# Find the sum of $\sum_{k=2}^\infty x^k (1-x)$

I was working on this and thought that it didn't matter what my function was. However I noticed in order to solve it like I usually do. It has to look like $$\sum a_k x^k$$ However mine does not look like that. It does not have an $x^k$. $$\sum_{k=2}^\infty x^k (1-x)$$

I am positive the sum exists but don't know how I should find it.

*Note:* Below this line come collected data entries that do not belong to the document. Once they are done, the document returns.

(** X5.  The centre stored for a complete triangle [i] is the mean of
    the three corner positions of its records: component [c] is
    [(p0 + p1 + p2) / 3.0] for the components [c] of the positions of
    the records [3i], [3i + 1], [3i + 2]; the centre table has one number
    per entry of [triangle_indices]. *)
Theorem center_is_mean_of_corners i c :
  c < 3 -> i * 3 + 2 < length triangle_indices ->
  exists g p0 p1 p2,
    createTriangleSplatsGeometry vertices triangle_indices opacities
      vertex_weights colors features_dc features_rest sh_degree = Some g
    /\ position g !! ((i * 3 + 0) * 3 + c)%nat = Some p0
    /\ position g !! ((i * 3 + 1) * 3 + c)%nat = Some p1
    /\ position g !! ((i * 3 + 2) * 3 + c)%nat = Some p2
    /\ geom_triangleCenters g !! (i * 3 + c)%nat
       = Some (div (add (add p0 p1) p2) (Fin 3))
    /\ (forall x0 x1 x2,
          p0 = Fin x0 -> p1 = Fin x1 -> p2 = Fin x2 ->
          geom_triangleCenters g !! (i * 3 + c)%nat
          = Some (Fin ((x0 + x1 + x2) / 3)))
    /\ length (geom_triangleCenters g) = length triangle_indices.
Proof.
  intros Hc Hlt.
  destruct (builder_returns vertices triangle_indices opacities
              vertex_weights colors features_dc features_rest sh_degree)
    as (texture & Hg & _).
  destruct (triangleCenters_lookup vertices triangle_indices opacities
              i c Hc ltac:(lia)) as [Hcen Hlen].
  eexists. do 3 eexists. split; [exact Hg|].
  cbn [position geom_triangleCenters].
  split; [apply unrolledVertices_lookup; lia|].
  split; [apply unrolledVertices_lookup; lia|].
  split; [apply unrolledVertices_lookup; lia|].
  split; [exact Hcen|]. split; [|exact Hlen].
  intros x0 x1 x2 E0 E1 E2. rewrite Hcen. unfold center_coord.
  rewrite E0, E1, E2. reflexivity.
Qed.

Lemma trip_count_whole {A} (a : list A) :
  trip_count (third_of_length a * 3) = length a.
Proof.
  unfold trip_count, third_of_length.
  rewrite (Qceiling_comp _ (inject_Z (Z.of_nat (length a)))) by field.
  rewrite Qceiling_Z. apply Nat2Z.id.
Qed.

Lemma identityIndex_seq :
  identityIndex (third_of_length triangle_indices * 3)
  = map Z.of_nat (seq 0 (length triangle_indices)).
Proof.
  unfold identityIndex. rewrite trip_count_whole, alloc_length_whole.
  apply list_eq. intros k.
  rewrite fill_loop_lookup by (rewrite length_replicate; lia).
  rewrite list_lookup_fmap.
  destruct (decide (k < length triangle_indices)) as [Hk | Hk].
  - rewrite lookup_seq_lt by exact Hk. reflexivity.
  - rewrite lookup_seq_ge by lia.
    apply lookup_ge_None. rewrite length_replicate. lia.
Qed.

Lemma triples_seq T :
  SorterSpec.triples (seq 0 T) = map Z.of_nat (seq 0 (T * 3)).
Proof.
  induction T as [|T IH]; [reflexivity|].
  rewrite seq_S. unfold SorterSpec.triples in *. rewrite flat_map_app, IH.
  cbn [flat_map app Nat.add].
  replace (Datatypes.S T * 3)%nat
    with (Datatypes.S (Datatypes.S (Datatypes.S (T * 3)))) by lia.
  rewrite !seq_S, !map_app. cbn [map Nat.add].
  rewrite <- !app_assoc. cbn [app].
  replace (T * 3 + 1)%nat with (Datatypes.S (T * 3)) by lia.
  replace (T * 3 + 2)%nat with (Datatypes.S (Datatypes.S (T * 3))) by lia.
  reflexivity.
Qed.

(** X6.  The index buffer of a freshly built geometry is the identity
    [0, 1, .., n - 1] over the corner records; for [n = 3T] it is the
    array that the depth sorter returns for [T] triangles when it takes
    its early return. *)
Theorem initial_index_is_identity :
  exists g,
    createTriangleSplatsGeometry vertices triangle_indices opacities
      vertex_weights colors features_dc features_rest sh_degree = Some g
    /\ index g = map Z.of_nat (seq 0 (length triangle_indices))
    /\ forall T, length triangle_indices = (T * 3)%nat ->
         index g = Sorter.identityIndices T.
Proof.
  destruct (builder_returns vertices triangle_indices opacities
              vertex_weights colors features_dc features_rest sh_degree)
    as (texture & Hg & _).
  eexists. split; [exact Hg|]. cbn [index]. split.
  - apply identityIndex_seq.
  - intros T HT. rewrite identityIndex_seq, HT.
    rewrite identityIndices_triples. symmetry. apply triples_seq.
Qed.

Lemma unrollColors_lookup cs k c :
  k < length triangle_indices -> c < 3 ->
  unrollColors triangle_indices cs !! (k * 3 + c)%nat
  = Some (div (u8_at cs (scaled (triangle_indices !! k) 3 (Z.of_nat c)))
              (Fin 255))
  /\ length (unrollColors triangle_indices cs)
     = (length triangle_indices * 3)%nat.
Proof.
  intros Hk Hc. unfold unrollColors.
  rewrite trip_count_whole, alloc_length_whole_3.
  pose (f := fun k c =>
    div (u8_at cs (scaled (triangle_indices !! k) 3 (Z.of_nat c)))
        (Fin 255)).
  change (color_step triangle_indices cs)
    with (fun i (a : list number) =>
            <[(i * 3 + 2)%nat := f i 2%nat]>
              (<[(i * 3 + 1)%nat := f i 1%nat]>
                 (<[(i * 3)%nat := f i 0%nat]> a))).
  split.
  - apply (triple_loop_lookup f); [rewrite length_replicate; lia | | ];
      assumption.
  - rewrite (triple_loop_length f). apply length_replicate.
Qed.

(** X7.  With direct colours the colour attribute of corner record [k]
    is the colour of its vertex divided by 255: component [c] is
    [colors[3v + c] / 255.0], a number between 0 and 1 for a byte that
    exists; without direct colours the geometry has no colour
    attribute. *)
Theorem corner_colour_is_scaled_byte k c :
  k < length triangle_indices -> c < 3 ->
  exists g,
    createTriangleSplatsGeometry vertices triangle_indices opacities
      vertex_weights colors features_dc features_rest sh_degree = Some g
    /\ (colors = None -> aColor g = None)
    /\ forall cs, colors = Some cs ->
         exists a,
           aColor g = Some a
           /\ length a = (length triangle_indices * 3)%nat
           /\ a !! (k * 3 + c)%nat
              = Some (div (u8_at cs
                             (scaled (triangle_indices !! k) 3 (Z.of_nat c)))
                          (Fin 255))
           /\ forall v byte,
                triangle_indices !! k = Some v ->
                get cs (v * 3 + Z.of_nat c) = Some byte ->
                (0 <= byte <= 255)%Z ->
                a !! (k * 3 + c)%nat = Some (Fin (inject_Z byte / 255))
                /\ (0 <= inject_Z byte / 255 <= 1)%Q.
Proof.
  intros Hk Hc.
  destruct (builder_returns vertices triangle_indices opacities
              vertex_weights colors features_dc features_rest sh_degree)
    as (texture & Hg & _).
  eexists. split; [exact Hg|]. cbn [aColor].
  split; [intros ->; reflexivity|].
  intros cs ->. cbn [fmap option_fmap option_map]. eexists.
  split; [reflexivity|].
  destruct (unrollColors_lookup cs k c Hk Hc) as [Hcol Hlen].
  split; [exact Hlen|]. split; [exact Hcol|].
  intros v byte Hv Hbyte Hrange. rewrite Hcol, Hv.
  cbn [scaled fmap option_fmap option_map u8_at]. rewrite Hbyte.
  cbn [fmap option_fmap option_map of_slot]. split; [reflexivity|].
  assert (H0 : (inject_Z 0 <= inject_Z byte)%Q) by (rewrite <- Zle_Qle; lia).
  assert (H1 : (inject_Z byte <= inject_Z 255)%Q)
    by (rewrite <- Zle_Qle; lia).
  change (inject_Z 0) with 0%Q in H0. change (inject_Z 255) with 255%Q in H1.
  split.
  - apply Qle_shift_div_l; [reflexivity | lra].
  - apply Qle_shift_div_r; [reflexivity | lra].
Qed.

End BuilderProperties.

(** ** The packed SH coefficients and their texture *)

Section Packing.
Import JS TypedArray Geometry.

Lemma offset_fill_lookup {A} (g : nat -> A) off n (a : list A) q :
  for_loop n (fun k a => <[(off + k)%nat := g k]> a) a !! q
  = if decide (off <= q < off + n) then (fun _ => g (q - off)) <$> a !! q
    else a !! q.
Proof.
  induction n as [|n IH].
  - rewrite for_loop_0. destruct (decide _); [lia | reflexivity].
  - rewrite for_loop_S, insert_lookup_fmap, IH.
    destruct (decide (q = off + n)) as [-> | Hne].
    + destruct (decide (off <= off + n < off + n)); [lia|].
      destruct (decide (off <= off + n < off + Datatypes.S n)); [|lia].
      destruct (a !! (off + n)%nat); cbn; [|reflexivity].
      do 2 f_equal. lia.
    + destruct (decide (off <= q < off + n)),
               (decide (off <= q < off + Datatypes.S n));
        try lia; reflexivity.
Qed.

Variables (dc : list Q) (features_rest : option (list Q)) (sh_degree : Z).
Hypothesis degree_range : (0 <= sh_degree <= 3)%Z.

Local Abbreviation restSize :=
  (Z.to_nat (restComponentCount sh_degree * 3)).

• Try splitting it up into two sums, using $x^k(1-x)=x^k-x^{k+1}$. Commented Dec 7, 2017 at 22:29
• I believe I have to show that they are both convergent in order to do that? So if I show they are both convergent when $|x| < 1$ then is it okay to use it? Commented Dec 7, 2017 at 22:35
• Yes, this is valid if $|x|<1$. Commented Dec 7, 2017 at 22:43

Note that $$\sum_{k=2}^{\infty}x^k(1-x)=x^2(1-x)\sum_{i=0}^{\infty}x^i =x^2,$$ if $|x|<1$.
If $|y|<1$ then $$\frac{1}{1-y} = 1+y+y^2+\cdots = \sum_{i=0}^{\infty} y^i.$$
Suppose $|x|<1$; then \begin{align*} \sum_{k=2}^{+\infty}x^k(1-x) &=(1-x)\sum_{k=2}^{+\infty}x^k\\ &=(1-x)\sum_{k=0}^{+\infty}x^k-(1-x^2)\\ &=\frac{1-x}{1-x}-1+x^2\\ &=x^2 \end{align*}